Abstract We hypothesize that B-lymphocytes are conducive to the pathogenesis of idiopathic pulmonary fibrosis (IPF), a progressive and fatal interstitial lung disease. B-lymphocytes aggregate in the lungs of IPF patients to form tertiary lymphoid follicles. How these follicles are formed and their role in the pathogenesis of IPF is not known. Hence, we sought to characterize how the activation of B-lymphocytes from IPF patients may contribute to the disease. Methods IPF patients defined by ATS guidelines were identified and recruited under local IRB #14-004714. B-lymphocytes were then isolated by negative selection.
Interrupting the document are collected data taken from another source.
Lemma written_settled s' n left dev fl E ek ev eg K0 rqs bits rs M used U T K :
  mid nr B Us dev (after fl dev) (list_to_set (fl_ppa <$> fl)) left E ek ev eg K0 rqs s' bits rs M n used None [] U T K [] →
  jumps (r_c s') = ∅ → (∃ cap, fifo_repr (wb_master_q s') cap [] ∧ Z.of_nat (length E) <= cap) → (1 <= length E)%nat →
  NoDup (fl_ppa <$> fl) → (∀ nd, nd ∈ fl → Z.of_nat (length (fl_value nd)) = PAGESIZE ∧ 0 <= fl_ppa nd < _NOP ∧ dev (fl_ppa nd) = None) →
  ∃ s2, _do_wb_flush fl s' = Ok s2 ∧ settled s2 n left bits (after fl dev) rs M used T K ∧ buffered s2 ∅ ∧
    wb_flush_size s2 = wb_flush_size s' ∧ requests s2 = rqs ∧ write_buffer s2 = [].
Proof.
  intros [] Hj Hq HE1 Hnd Hfl. destruct md_frame0 as (Ewb & Erq & Ebuf & Ea).
  pose proof (rests_t _ _ _ _ _ _ _ _ md_rests0) as (t & d & Hr & Hn & Hk & Ho).
  destruct (write_pages_spec fl (dp_li (pages (r_c s'))) (po_wf _ _ _ Ho) Hnd) as (l' & El & Hwf & Hin & Hout).
  { intros nd Hnd'. destruct (Hfl nd Hnd') as (H1 & H2 & _). split; [done|]. split; [done|].
    apply (po_new _ _ _ Ho). apply elem_of_list_to_set, list_elem_of_fmap. by exists nd. }
  unfold _do_wb_flush. rewrite El. rbind. eexists. split; [done|]. split; [|split; [|done]].
  - constructor; cbn [with_buffer with_hash with_c r_c max_try hash_table r_cnt w_cnt wb_flush_size wb_master_q]; try done.
    + eapply rests_pages; [exact md_rests0|]. exists t, d. split; [exact Hr|]. split; [done|]. split; [done|]. destruct Ho.
      constructor; cbn [with_li dp_li dp_bits k_bits k_dev k_new] in *; try done.
      * intros q Hu. rewrite Hout; [by apply po_erased0|]. intros Hx. by apply (po_new0 q); [apply elem_of_list_to_set|].
      * intros q Hu. destruct (po_used0 q Hu) as (H1 & H2 & pg & H3). split; [done|]. split; [done|].
        destruct (decide (q ∈ fl_ppa <$> fl)) as [Hx|Hx]; [|rewrite Hout by done; by exists pg].
        apply list_elem_of_fmap in Hx as (nd & -> & Hx). rewrite Hin by done. by eexists.
      * intros q pg. destruct (decide (q ∈ fl_ppa <$> fl)) as [Hx|Hx].
        -- apply list_elem_of_fmap in Hx as (nd & -> & Hx). rewrite (after_in fl dev nd Hnd Hx). intros [= <-]. by apply Hin.
        -- rewrite after_out by done. rewrite Hout by done. apply po_dev0.
    + rewrite Ewb. done.
    + lia.
  - rewrite <-Ebuf in md_entries0. cbn [with_hash with_c entries write_buffer]. rewrite (delete_all (entries s') (write_buffer s') md_entries0).
    constructor; cbn [with_buffer entries write_buffer]; try done; [apply NoDup_nil_2|]. intros e. rewrite elem_of_nil, lookup_empty. split; [done|]. by intros [].
Qed.

(** *** A flush *)

Lemma value_of_entry s W e : buffered s W → e ∈ write_buffer s →
  ∃ x, entries s !! e = Some x ∧ key_of s e = be_key x ∧ vgood (key_of s e) (value_of s e) ∧ key_of s e ∈ Us ∧ W !! key_of s e = Some (value_of s e).
Proof.
  intros Hb [x Hx]%(bf_dom _ _ Hb). destruct (bf_entry _ _ Hb e x Hx) as (v & H1 & H2 & H3 & H4 & _ & _ & H5).
  exists x. unfold key_of, value_of. rewrite Hx, H1. done.
Qed.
Cytokines and immunoglobulins from plasma or B-lymphocyte supernatants were measured by ELISA and signaling pathways were elucidated from whole-cell lysates by immunoblotting. Our results show that B-lymphocyte aggregates are present within fibrotic areas of the lung of IPF patients and that activated B-lymphocytes induce fibroblast migration. This effect was abrogated by nintedanib inhibition of B-lymphocyte activation. Furthermore, microbial antigen (β-glucan and CpG) activation of B-lymphocytes through pattern recognition receptors (PRRs; TLR9 and Dectin-1) contributed to the proinflammatory and profibrotic milieu seen in IPF patients. Stimulation of TLR9 and Dectin-1 resulted in activation of mTOR-dependent and -independent pathways, respectively. Rapamycin decreased TLR9 signaling, but not Dectin-1 mediated pathways. Nintedanib abrogated B-cell activation, IgM production, and the profibrotic milieu by interfering with both the mTOR-dependent and -independent pathways. In conclusion, our findings implicate activated B-lymphocytes in IPF pathogenesis highlighting the role of PRRs in this disease.